In the immediate aftermath of the lightning-swift Taliban takeover of Afghanistan in the dying days of August of 2021, accusations were that the Western-backed President of Afghanistan, taken by surprise by the swiftness of the Taliban advance, and the melting resistance of his Republic of Afghanistan military, fled the presidential palace, taking with him millions representing the treasury of the country. These were accusations that obviously stung the president, under extreme duress, seeking haven and ultimately finding it in the United Arab Emirates.

Qatar, after all, where negotiations purportedly between the Taliban negotiators and the United States. with eventual inclusion of negotiators of the Afghan government taking place in Doha, where a delegation representing the Taliban and their interests found a sympathetic home and permanent base in Qatar. Ashraf Ghani's message to the people of Afghanistan might have been better received had it been written in Pashto, the majority language of the country, and not completely in English. A legitimate question might be: who was he really addressing? 
 
"The spiralling economic crisis, the conflict and drought has meant the average family can now barely cope. We have a huge amount to do to stop this crisis from becoming a catastrophe."
"We cannot waste any moment. Our country director describes the situation as quite dire. She says it's 'an avalanche of hunger and destitution',"
Tomson Phiri, World Food Program
 
An Afghan woman buys food left behind by the US military from a peddler in Kabul, Afghanistan November 17, 2021. REUTERS/Ali Khara
An Afghan woman buys food left behind by the US military from a peddler in Kabul, Afghanistan November 17, 2021. REUTERS/Ali Khara
"I want to categorically state I did not take any money out of the country. The helicopters in our first destination [Tashkent, Uzbekistan], were available for everyone to search. I would be delighted to have any kind of investigation, including taking a lie detector test or anything else that is important."
"[My] style of life is known to everyone [with no need to take state money]."
"On the morning of that day, I had no inkling that by late afternoon I would be leaving. [My] national security adviser and the chief of the president protective service came and said the PPS has collapsed."
"If I take a stand, they will all be killed and they will not be capable of defending me. [I left] in order to avoid further bloodshed."
"Leaving Kabul was the most difficult decision of my life, but I believed it was the only way to keep the guns silent and save Kabul and her six million citizens."
Ashraf Ghani, in UAE exile, December 28, 2021
That old adage that a captain is supposed to go down with his sinking ship, rarely qualifies as an expectation for a deposed ruler. When an adversarial group like the Islamist fundamentalist Taliban not known for polite drawing room discourse storms into a capital city with the intention of taking it by force it can be guaranteed that in the resulting melee, the government official at the apex of the administration will somehow end up dead by 'misadventure'. The courage to remain and face the violent overthrow of his government would have gained nothing.

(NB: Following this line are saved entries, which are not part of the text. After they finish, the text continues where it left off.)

(* ===== verification/Regfile.v ===== *)
(** * Register file

    Models [include/cpusim/regfile.h]: 32 registers, x0 hardwired to zero by
    never being written; an out-of-range index trips the assertion. *)

From S2P Require Import Prelude.

Definition kNumRegs : Z := 32.

Record RegFile := mkRegFile { regs_ : list Z }.

Definition RegFile_new : RegFile := mkRegFile (replicate 32 0).

Definition RegFile_read (rf : RegFile) (idx : Z) : option Z :=
  _ ← assert_ (idx <? kNumRegs);
  vget (regs_ rf) idx.

Definition RegFile_write (rf : RegFile) (idx value : Z) : option RegFile :=
  _ ← assert_ (idx <? kNumRegs);
  if idx =? 0 then Some rf
  else regs ← vset (regs_ rf) idx value; Some (mkRegFile regs).

Definition RegFile_reset (rf : RegFile) : RegFile :=
  mkRegFile (replicate (List.length (regs_ rf)) 0).

Definition RegFile_eqb (a b : RegFile) : bool := bool_decide (regs_ a = regs_ b).

Definition abi_names : list string :=
  [ "zero"; "ra";  "sp";  "gp";  "tp";  "t0";  "t1";  "t2";
    "s0";   "s1";  "a0";  "a1";  "a2";  "a3";  "a4";  "a5";
    "a6";   "a7";  "s2";  "s3";  "s4";  "s5";  "s6";  "s7";
    "s8";   "s9";  "s10"; "s11"; "t3";  "t4";  "t5";  "t6" ]%string.

Definition abi_name (idx : Z) : option string :=
  _ ← assert_ (idx <? 32); vget abi_names idx.

(** ** Invariant and laws *)

Lemma abi_name_Some i : 0 <= i < 32 -> is_Some (abi_name i).
Proof.
  intros Hi. unfold abi_name, assert_. destruct (Z.ltb_spec i 32); [cbn|lia].
  apply vget_is_Some. cbn. lia.
Qed.

Record RegFile_wf (rf : RegFile) : Prop := mkRegFile_wf {
  wf_len : length (regs_ rf) = 32%nat;
  wf_x0 : vget (regs_ rf) 0 = Some 0;
  wf_u32 : Forall is_u32 (regs_ rf);
}.

Lemma RegFile_new_wf : RegFile_wf RegFile_new.
Proof. split; [done | done | by apply Forall_replicate]. Qed.

Section Laws.
Context (rf : RegFile) (Hwf : RegFile_wf rf).

Lemma RegFile_read_Some i : 0 <= i < 32 -> exists v, RegFile_read rf i = Some v /\ is_u32 v.
Proof using Hwf.
  intros Hi. unfold RegFile_read, kNumRegs, assert_.
  destruct (Z.ltb_spec i 32); [cbn | lia].
  destruct (vget_is_Some (regs_ rf) i) as [v Hv]; [rewrite (wf_len _ Hwf); lia|].
  exists v. split; [done|]. unfold vget in Hv.
  destruct (i <? 0); [done|]. eapply Forall_lookup_1; [apply Hwf | done].
Qed.

Lemma RegFile_write_Some i v :
  0 <= i < 32 -> is_u32 v ->
  exists rf', RegFile_write rf i v = Some rf' /\ RegFile_wf rf' /\
    forall j, 0 <= j < 32 ->
      RegFile_read rf' j = if (i =? j) && negb (j =? 0) then Some v else RegFile_read rf j.
Proof using Hwf.
  intros Hi Hv. unfold RegFile_write, kNumRegs, assert_.
  destruct (Z.ltb_spec i 32); [cbn | lia].
  destruct (Z.eqb_spec i 0) as [->|Hne].
  - exists rf. split_and!; [done|done|]. intros j Hj.
    destruct (Z.eqb_spec 0 j) as [<-|]; done.
  - pose proof (wf_len _ Hwf) as Hl.
    destruct (vset (regs_ rf) i v) as [l'|] eqn:E;
      [|rewrite vset_Some in E by lia; done].
    exists (mkRegFile l'). cbn. split_and!; [done| |].
    + destruct (vset_Some_range _ _ _ _ E) as [_ ->]. split; cbn.
      * by rewrite length_insert.
      * rewrite <- (wf_x0 _ Hwf). unfold vget. cbn.
        apply list_lookup_insert_ne. lia.
      * apply Forall_insert; [apply Hwf | done].
    + intros j Hj. unfold RegFile_read, kNumRegs, assert_. cbn.
      destruct (Z.ltb_spec j 32); [cbn | lia].
      destruct (Z.eqb_spec i j) as [<-|Hij]; cbn.
      * destruct (Z.eqb_spec i 0); [lia|]. by eapply vget_vset_eq.
      * by eapply vget_vset_ne.
Qed.
End Laws.

(** X0 always reads 0; a write to another register is read back, changes
    no other register, and keeps the register file well formed. *)
Lemma RegFile_correct rf i v :
  RegFile_wf rf -> 0 <= i < 32 -> is_u32 v ->
  RegFile_read rf 0 = Some 0 /\
  exists rf', RegFile_write rf i v = Some rf' /\ RegFile_wf rf' /\
    RegFile_read rf' 0 = Some 0 /\
    (i <> 0 -> RegFile_read rf' i = Some v) /\
    (forall j, 0 <= j < 32 -> j <> i -> RegFile_read rf' j = RegFile_read rf j).
Proof.
  intros Hwf Hi Hv. destruct (RegFile_write_Some rf Hwf i v Hi Hv) as (rf' & E & Hwf' & Hr).
  assert (H0 : RegFile_read rf 0 = Some 0) by apply (wf_x0 _ Hwf).
  split; [done|]. exists rf'. split_and!; try done.
  - rewrite Hr by lia. by rewrite andb_false_r.
  - intros Hne. rewrite Hr, Z.eqb_refl by lia. destruct (Z.eqb_spec i 0); done.
  - intros j Hj Hne. rewrite Hr by lia. destruct (Z.eqb_spec i j); [lia | done].
Qed.
(* ===== verification/Config.v ===== *)
(** * Simulator configuration and statistics

    Models [include/cpusim/sim/sim_config.h] and
    [include/cpusim/sim/sim_stats.h]. *)

From S2P Require Import Prelude.

Record SimConfig := mkSimConfig {
  ram_base_addr : Z;
  ram_size_bytes : Z;
  dmem_latency_cycles : Z;
  dcache_enabled : bool;
  dcache_line_bytes : Z;
  dcache_sets : Z;
  dcache_hit_latency_cycles : Z;
  dcache_ways : Z;
  imem_latency_cycles : Z;
  icache_enabled : bool;
  icache_line_bytes : Z;
  icache_sets : Z;
  icache_hit_latency_cycles : Z;
  icache_ways : Z;
  icache_prefetch_enabled : bool;
  icache_prefetch_degree : Z;
  bpred_enabled : bool;
  bpred_bht_entries : Z;
  bpred_btb_entries : Z;
}.

(** The default member initialisers. *)
Definition SimConfig_default : SimConfig := {|
  ram_base_addr := 0x80000000;
  ram_size_bytes := 0x10000;
  dmem_latency_cycles := 1;
  dcache_enabled := false;
  dcache_line_bytes := 32;
  dcache_sets := 64;
  dcache_hit_latency_cycles := 1;
  dcache_ways := 1;
  imem_latency_cycles := 1;
  icache_enabled := false;
  icache_line_bytes := 32;
  icache_sets := 64;
  icache_hit_latency_cycles := 1;
  icache_ways := 1;
  icache_prefetch_enabled := false;
  icache_prefetch_degree := 1;
  bpred_enabled := false;
  bpred_bht_entries := 256;
  bpred_btb_entries := 64;
|}.

(** [SimStats]: the counters every component of a [Core] shares.  The cache
    reaches them through a pointer, the model by threading the record. *)
Record SimStats := mkSimStats {
  cycles : Z;
  instructions : Z;
  branch_correct : Z;
  branch_mispredicts : Z;
  icache_prefetch_useful : Z;
  icache_prefetch_useless : Z;
}.

Definition SimStats_new : SimStats := mkSimStats 0 0 0 0 0 0.

(** The increments of the sources ([++stats_->field]). *)
Definition stats_cycle (s : SimStats) : SimStats :=
  mkSimStats (incr64 (cycles s)) (instructions s) (branch_correct s)
    (branch_mispredicts s) (icache_prefetch_useful s) (icache_prefetch_useless s).
Definition stats_instruction (s : SimStats) : SimStats :=
  mkSimStats (cycles s) (incr64 (instructions s)) (branch_correct s)
    (branch_mispredicts s) (icache_prefetch_useful s) (icache_prefetch_useless s).
Definition stats_branch_correct (s : SimStats) : SimStats :=
  mkSimStats (cycles s) (instructions s) (incr64 (branch_correct s))
    (branch_mispredicts s) (icache_prefetch_useful s) (icache_prefetch_useless s).
Definition stats_branch_mispredict (s : SimStats) : SimStats :=
  mkSimStats (cycles s) (instructions s) (branch_correct s)
    (incr64 (branch_mispredicts s)) (icache_prefetch_useful s) (icache_prefetch_useless s).
Definition stats_prefetch_useful (s : SimStats) : SimStats :=
  mkSimStats (cycles s) (instructions s) (branch_correct s)
    (branch_mispredicts s) (incr64 (icache_prefetch_useful s)) (icache_prefetch_useless s).
Definition stats_prefetch_useless (s : SimStats) : SimStats :=
  mkSimStats (cycles s) (instructions s) (branch_correct s)
    (branch_mispredicts s) (icache_prefetch_useful s) (incr64 (icache_prefetch_useless s)).

(** The counters a memory unit may not touch. *)
Definition core_counters (s : SimStats) : Z * Z * Z * Z :=
  (cycles s, instructions s, branch_correct s, branch_mispredicts s).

When advised by the head of the presidential guard and the national military that neither group was in a position to protect the president, the country's parliament and its people, defiance of the inevitable made little sense. Of course, had he remained to face his fate  he would have become a martyr, one that all Afghans now under the fist of the Islamic Emirate of Afghanistan's new Taliban rulers, would have venerated as an icon of heroic defiance, rather than derisively regarding him as a coward.

The international community disgraced itself, from the United States to other NATO countries that had signed on to the original purpose of destroying al-Qaeda in revenge for the 9/11 atrocities, and to free the war-torn country from the viciously restrictive confines of Taliban rule. The disjointed, pathetically unorganized and hugely inadequate international response to the Taliban's capture of the country resulting in the departure of aid groups, government missions and agencies, terrified, compromised Afghans ended in chaos. -- And the withdrawal of foreign investment and charitable donations.

It is precisely that, alongside the culture of endemic corruption that left Afghanistan a penurious, broken remnant of a nation. When the ex-leader of the country fled Kabul, Russian state media led the allegations he had left with millions in cash, that some of the millions had of necessity to be left behind since all that wealth would not be accommodated by the helicopter's interior. As absurdly malicious an interpretation as any. 
 
Afghanistan
An Afghan boy sits on the hill overlooking the IDP camp near Qala-e-Naw, Afghanistan, Tuesday, Dec. 14, 2021. Severe drought has dramatically worsened the already desperate situation in Afghanistan forcing thousands of people to flee their homes and live in extreme poverty. Experts predict climate change is making such events even more severe and frequent. (AP Photo/Mstyslav Chernov)
 
The stinging rebuke to his loyalty to Afghanistan and its people has festered and led Mr. Ghani to submit to another interview where he repeated his original of-the-moment explanations in an effort to clear his name and justify his actions. Nothing. however, will dispel the optics of the time; his decision to seek self-exile in favour of remaining to face the Taliban and whatever would emerge from that event, given how much he was despised as a tool of the West, selling out Afghanistan to expectations that would betray the Islamic ideal that the Taliban represented.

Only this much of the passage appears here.